Last week, under its news section, The Next Web published what could only be described as a hit piece: Developers hate WordPress — and so should marketers. The claim was that, despite its current 40% market share, folks should start looking at alternatives for a better experience.
The first developer interviewed for this piece was the CEO of Storyblok, Dominik Angerer. Storyblok is a headless CMS, a competitor to WordPress.
The second person interviewed for the article was Doeke Leeuwis, the founder and technical director for Story of AMS. The agency focuses on headless eCommerce. What is one of the three platforms it uses? If you guessed Storyblok, you would have gotten it right. Bonus points if you predicted it was listed first of the three in their marketing material.
The third developer interviewed was Mitchel van Bever, who also works for Story of AMS. The company has been featured multiple times on the Storyblok blog and is a featured case study.
Are you starting to see a pattern yet?
If you read through the rest of the article, you will note that the post was sponsored by Storyblok. At least they were honest about it.
Somehow I believe most readers would have skipped the article if that was posted before the content.
It is easy to find developers who dislike WordPress. But, you lose credibility when writing a piece that features interviewees who are either directly sponsoring or benefitting from the story.
The centerpiece for the entire story hinged on the 2019 and 2020 Stack Overflow annual developer survey. There is a lot to glean from the data provided by over 65,000 workers in the field. However, the article merely focused on a single point: WordPress was voted the most dreaded language or technology at 67% in the last year. Everything else centered on what those with a vested interest in Storyblok had to say.
We could talk about scalability, but with WordPress.com as a prime example of running the WordPress software at scale, do we really need to?
We could talk about flexibility, but when WordPress has more free third-party plugins (59,000+) than Storyblok has in total live websites (500+ according to BuiltWith), is it really worth diving into?
As a writer in the WordPress sphere, you may think I am entirely biased. That is at least partially true. However, I have worked with multiple systems. Laravel is one of my favorites, but its beautiful architecture does not always translate to quickly getting a job done in the same way as WordPress. I have helped friends and family launch projects on several non-WordPress services. It all depends on what the best tool for the job is.
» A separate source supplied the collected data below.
Lemma only_calls_try_catch {A : Type} P (p : prog A) h :
  only_calls P p -> (forall e, only_calls P (h e)) ->
  only_calls P (try_catch p h).
Proof.
  induction p as [a | e | c k IH]; cbn; intros Hp Hh; auto.
  destruct Hp as [Hc Hk]. split; auto.
Qed.

Lemma only_calls_lift {A : Type} P (r : jsval + A) : only_calls P (lift r).
Proof. destruct r; exact I. Qed.

Lemma only_calls_await P c : P c = true -> only_calls P (await c).
Proof. intros Hc. split; [assumption |]. intros [v | e]; exact I. Qed.

Lemma only_calls_run {A : Type} P (p : prog A) :
  only_calls P p -> forall script, forallb P (calls_of (run p script)) = true.
Proof.
  unfold calls_of.
  induction p as [a | e | c k IH]; cbn; intros Hp script; auto.
  destruct Hp as [Hc Hk].
  destruct script as [| o rest]; cbn; [now rewrite Hc |].
  specialize (IH o (Hk o) rest).
  destruct (run (k o) rest) as [[cs r] unread]. cbn in *.
  now rewrite Hc, IH.
Qed.

Lemma no_call_run {A : Type} (p : prog A) script :
  only_calls no_call p -> calls_of (run p script) = [].
Proof.
  intros Hp. pose proof (only_calls_run no_call p Hp script) as H.
  destruct (calls_of (run p script)); [reflexivity | discriminate H].
Qed.

Lemma only_calls_top_or_body P r k : only_calls P (top_or_body r k).
Proof.
  unfold top_or_body.
  apply only_calls_bind; [apply only_calls_lift |]. intros top.
  destruct (truthy top); [exact I |].
  apply only_calls_bind; [apply only_calls_lift |]. intros b. exact I.
Qed.

Lemma only_calls_id_and_properties P r : only_calls P (id_and_properties r).
Proof.
  unfold id_and_properties.
  apply only_calls_bind; [apply only_calls_top_or_body |]. intros id.
  apply only_calls_bind; [apply only_calls_top_or_body |]. intros ps.
  exact I.
Qed.

Lemma only_calls_toObjectIds P v : only_calls P (toObjectIds v).
Proof.
  destruct v; try exact I. cbn.
  apply only_calls_bind; [| intros; exact I].
  induction items as [| a items IH]; [exact I |]. cbn [mapM].
  apply only_calls_bind; [apply only_calls_lift |]. intros x.
  apply only_calls_bind; [exact IH |]. intros xs. exact I.
Qed.

Lemma only_calls_fetch_deals P ids :
  (forall id, P (get_deal id) = true) ->
  forall deals, only_calls P (fetch_deals ids deals).
Proof.
  intros HP. induction ids as [| id ids IH]; intros deals; [exact I |].
  cbn [fetch_deals].
  apply only_calls_bind; [apply only_calls_await, HP |]. intros deal.
  apply only_calls_bind; [apply only_calls_id_and_properties |]. intros d.
  apply IH.
Qed.

Lemma only_calls_getDeals P contactId :
  P (get_associations contactId) = true ->
  (forall id, P (get_deal id) = true) ->
  only_calls P (getDealsForContactFromHubSpot contactId).
Proof.
  intros Ha Hd. unfold getDealsForContactFromHubSpot.
  apply only_calls_bind; [apply only_calls_await, Ha |]. intros a.
  apply only_calls_bind; [apply only_calls_lift |]. intros results.
  apply only_calls_bind; [apply only_calls_toObjectIds |]. intros ids.
  destruct ids; [exact I |]. now apply only_calls_fetch_deals.
Qed.

Lemma only_calls_getContact P contactId :
  P (get_contact contactId) = true ->
  only_calls P (getContactFromHubSpot contactId).
Proof.
  intros Hc. unfold getContactFromHubSpot.
  apply only_calls_bind; [apply only_calls_await, Hc |]. intros c.
  apply only_calls_id_and_properties.
Qed.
I have even created my own custom CMS for my personal blog. I felt like WordPress was overkill for what I needed. It is OK to use another tool even when you typically prefer working with something else. My custom blogging system was built just for me, but it now runs on two websites. I had another developer friend crazy enough to try it.
My love for WordPress is not absolute. It is not unconditional.
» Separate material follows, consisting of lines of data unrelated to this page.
(** [readable.pipe(transform)], the stream it returns. [pipe] hands on the
    data and the end of the readable, not its error: when the readable
    fails, the stream that [pipe] returns neither ends nor fails. *)
Definition pipe (readable : Completion Bytes) (transform : Bytes -> Bytes)
    : Completion Bytes :=
  match readable with
  | Return data => Return (transform data)
  | _ => Pending
  end.

(** The readable side of the pipeline: the request itself, or the
    validating chain piped into gzip. *)
Definition upload_source (skipValidation : bool) (req : Request) : Completion Bytes :=
  if skipValidation then Return (body req)
  else pipe (validated_lines req) (createGzip X).

(** [pipeline(source, output)], promisified, [output] being the write
    stream of [filename]. The stream opens its file; when the open fails
    the pipeline rejects and there is no file. The data of the source is
    then written and the stream ended; an error of the source or of the
    write rejects the pipeline (what had been written by then is not
    modelled: the file is left as it was opened). With a source that
    neither ends nor fails the pipeline never settles. *)
Definition pipeline (source : Completion Bytes) (filename : string) : M unit :=
  fs_open filename ;;
  match source with
  | Return data =>
      io_point ;;
      fun w =>
        (Return tt, set_disk (<[filename := data]> (files w)) [EvWrite filename] w)
  | Throw e => throw e
  | Pending => pending
  end.

Definition convert_args (repository commit root : JsVal) (filename : string) : JsVal :=
  JsObj [("repository", repository); ("commit", commit);
         ("root", js_or root (JsStr "")); ("filename", JsStr filename)].

Definition uploadHandler (req : Request) : M unit :=
  let repository := get (query req) "repository" in
  let commit := get (query req) "commit" in
  let root := get (query req) "root" in
  let skipValidation := js_str_eqb (get (query req) "skipValidation") "true" in
  checkRepository repository ;;
  checkCommit commit ;;
  u <- uuid_v4 ;;
  let filename := path_join [STORAGE_ROOT; "uploads"; u] in
  output <- fs_createWriteStream filename ;;
  try_catch (pipeline (upload_source skipValidation req) output)
            (fun e => throw (assign e "status" (JsNum 422))) ;;
  logger_log "debug" "enqueueing convert job"
             (JsObj [("repository", repository); ("commit", commit); ("root", root)]) ;;
  enqueue "convert" (convert_args repository commit root filename) ;;
  res_send uploadSuccessful.

(** *** server.ts: POST /exists and POST /request *)

Definition existsHandler (req : Request) : M unit :=
  let repository := get (query req) "repository" in
  let commit := get (query req) "commit" in
  let file := get (query req) "file" in
  checkRepository repository ;;
  checkCommit commit ;;
  checkFile file ;;
  r <- backend_exists X repository commit file ;;
  res_json r.

Definition requestHandler (req : Request) : M unit :=
  let repository := get (query req) "repository" in
  let commit := get (query req) "commit" in
  let path := get (json req) "path" in
  let position := get (json req) "position" in
  let method := get (json req) "method" in
  checkRepository repository ;;
  checkCommit commit ;;
  checkMethod method ["definitions"; "references"; "hover"] ;;
  r <- backend_query X method repository commit path position ;;
  res_json r.

(** [wrap(handler)] followed by the error handler that [main] registers
    last: a handler that throws hands its error to [errorHandler]. When
    the error handler throws in its turn the request is left to the final
    handler of express, which is not part of this model: [serve] then ends
    in that [Throw]. *)
Definition serve (handler : Request -> M unit) (req : Request) : M unit :=
  fun w =>
    try_catch (handler req) (fun e => errorHandler (JsObj e))
              (set_response freshResponse w).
But I still love it. There are 1,000s of others who love working with it too, and these developers are more likely to tell you what the actual issues with the platform are. We can criticize it honestly because we are down in the trenches, working with the platform every day. We know it is not always the ideal programming experience. We know it has some legacy baggage. Despite its warts, we have built something that most others only dream of doing. We have created a vast community.
If you thought it was all about who had the shiniest code, you would be wrong.
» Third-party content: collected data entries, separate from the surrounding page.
(** X23: a log message that decodes is queued with the coordinator's
    clock, not the worker's: on an open queue with room the event appended
    carries the level and the message of the entry and the time at which
    the coordinator handled it; the entry's own timestamp is discarded.  A
    log message that does not decode changes nothing. *)
Theorem log_events_carry_coordinator_time
    (l : nat) (execID now : string) (msg : mqtt_Message) (w : world)
    (c : Chan.t StreamEvent) :
  chan_of l w = Some c → Chan.closed c = false →
  (length (Chan.buf c) < Chan.cap c)%nat →
  match json_Unmarshal_log (Payload msg) with
  | Some entry =>
      ∃ w', Handlers.onLogDelivered json_Unmarshal_log l execID now msg w = Ok w'
            ∧ chan_of l w'
              = Some (Chan.mk
                        (Chan.buf c
                         ++ [mkStreamEvent "log"
                               (DataLog (mkMqttLogEntry now (Level entry) (Message entry)))])
                        (Chan.cap c) false)
            ∧ coord_log w' = coord_log w
  | None => Handlers.onLogDelivered json_Unmarshal_log l execID now msg w = Ok w
  end.
Proof.
  intros Hc Hopen Hroom. unfold Handlers.onLogDelivered, MqttExec.onLogMessage.
  destruct (json_Unmarshal_log (Payload msg)) as [entry|]; [|done].
  cbn [foldl obind fst snd].
  rewrite (logCallback_open _ _ _ _ _ _ _ Hc Hopen).
  apply Nat.ltb_lt in Hroom. rewrite Hroom.
  eexists. split; [done|]. split; [apply chan_of_set_chan|done].
Qed.
End LogPath.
It is about business competitors willing to communicate and even help others in their space.
It is about Five for the Future, a program where WordPress-related companies contribute to free software.
It is about support forum volunteers lending a helping hand.
It is about the 100s of folks on the Make WordPress teams who contribute to various aspects of the project, everything from code reviews to translations.
It is about sharing a drink with a years-long friend you just met IRL for the first time at a WordCamp, albeit mostly virtual for the last couple of years.
It is about the podcasts that people produce for the love of the platform and its surrounding projects.
It is about quitting your nine-to-five to launch a new business as a plugin developer.
It is about taking part in a movement that has allowed millions to publish on the web.
No, not every developer who participates in the annual Stack Overflow survey loves WordPress. Most of them may dread working with the platform, and that trend may very well continue. What we have is bigger. WordPress is its community.
This smells like just another hit piece from a WordPress competitor like we have seen before. At least some of the Wix videos were funny (come on, you know you laughed at at least one or two of them), and folks got free headphones from the deal. This Storyblok-sponsored post just leaves a sour taste.
Like my grandma — probably everyone’s grandma — used to say, “You catch more flies with honey.” This was an opportunity to sell potential users on Storyblok’s features. Maybe bashing competitors brings traffic, but I doubt it brings any goodwill or long-lasting benefits.
This is a hit piece no doubt. But is it also a wake up call? Is there a chance, however small, however unfavourable, that WordPress the software might… just might… be loosing its self awareness? If we recognise even an element of possibility in that thought, then a moment of objective reflection at the very least of our belief system for WordPress is a worthwhile exercise. Why? Because we love WordPress – the software, the community and journey so far.